Вуйкович наклонился к старинной вертгеймовской кассе, покачал головой и буркнул сердито:
— Опытный, каналья, не оставил отпечатков.
Вошел директор. Видно было, что он очень расстроен. Поздоровавшись, он тяжело опустился в кресло, приговаривая: «Какое несчастье, какое несчастье! Чудовищно! Убийство-монстр!» Потом вынул из кармана фуляровый платок и вытер им лоб. И вдруг его взгляд упал на полуотворенную дверцу несгораемого шкафа. Он вытаращил глаза, щеки его посерели, затылок налился кровью. Казалось, директора вот-вот хватит удар. И он вопросительно уставился на Вуйковича.
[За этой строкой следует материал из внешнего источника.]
(* ===== verification/TransportParamsTheorems.v ===== *)
(** What the transport parameter codec of [TransportParams] guarantees: parameters survive the trip to
    the peer in whatever order they are written, and no input makes the reader panic. *)
From S2P Require Import Prelude Coding Ids Shared Packet PacketTheorems PacketSafety TransportParams.

(** * Reading what was written *)

Definition add_id (id : TransportParameterId) (S : TransportParameterId → bool) (x : TransportParameterId) : bool :=
  (id_code x =? id_code id) || S x.

(** The parameters [p] of the identifiers in [S], the others at their defaults. *)
Definition restrict (S : TransportParameterId → bool) (p : TransportParameters) : TransportParameters :=
  let d := TransportParameters_default in
  let pick {A} (id : TransportParameterId) (f : TransportParameters → A) : A := if S id then f p else f d in
  mkTransportParameters (pick MaxIdleTimeout max_idle_timeout) (pick MaxUdpPayloadSize max_udp_payload_size)
    (pick InitialMaxData initial_max_data)
    (pick InitialMaxStreamDataBidiLocal initial_max_stream_data_bidi_local)
    (pick InitialMaxStreamDataBidiRemote initial_max_stream_data_bidi_remote)
    (pick InitialMaxStreamDataUni initial_max_stream_data_uni) (pick InitialMaxStreamsBidi initial_max_streams_bidi)
    (pick InitialMaxStreamsUni initial_max_streams_uni) (pick AckDelayExponent ack_delay_exponent)
    (pick MaxAckDelay max_ack_delay) (pick ActiveConnectionIdLimit active_connection_id_limit)
    (pick DisableActiveMigration disable_active_migration) (pick MaxDatagramFrameSize max_datagram_frame_size)
    (pick InitialSourceConnectionId initial_src_cid) (pick GreaseQuicBit grease_quic_bit)
    (pick MinAckDelayDraft07 min_ack_delay) (pick OriginalDestinationConnectionId original_dst_cid)
    (pick RetrySourceConnectionId retry_src_cid) (pick StatelessResetTokenId stateless_reset_token)
    (pick PreferredAddressId preferred_address) None None.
— Ограбили, — подтвердил тот, что-то записывая себе в блокнот. — Убийце был известен ключ от шифра, как я вижу. Удивительное дело, мне как-то рассказывал один вор-медвежатник: «Я, — говорит, — когда попадаю в кабинет интеллигента, открыть кассу не представляет трудностей. Ключ либо лежит на кассе, либо в ящике письменного стола. А ключи к шифру обычно они подбирают без фантазии: «Алма», «Опус», «Деус», «Ерго» и, конечно, «Дина». Вот так и у вас. И все-таки я рассчитывал обнаружить убийцу. А теперь, господин генерал, мне придется с вашего разрешения допросить кое-кого из персонала. Начиная с друзей господина Кучерова.
— Насколько мне известно, — сказал директор, с трудом переводя дух, — у генерала близких друзей не было, о покойниках плохо не говорят, но... Господа, — обратился он к бухгалтеру и машинистке, — вы свободны. Когда понадобитесь, я позову.
— А я попрошу, господа, о наших разговорах пока помолчать, — добавил начальник полиции и угрожающе посмотрел на них своими волчьими глазами.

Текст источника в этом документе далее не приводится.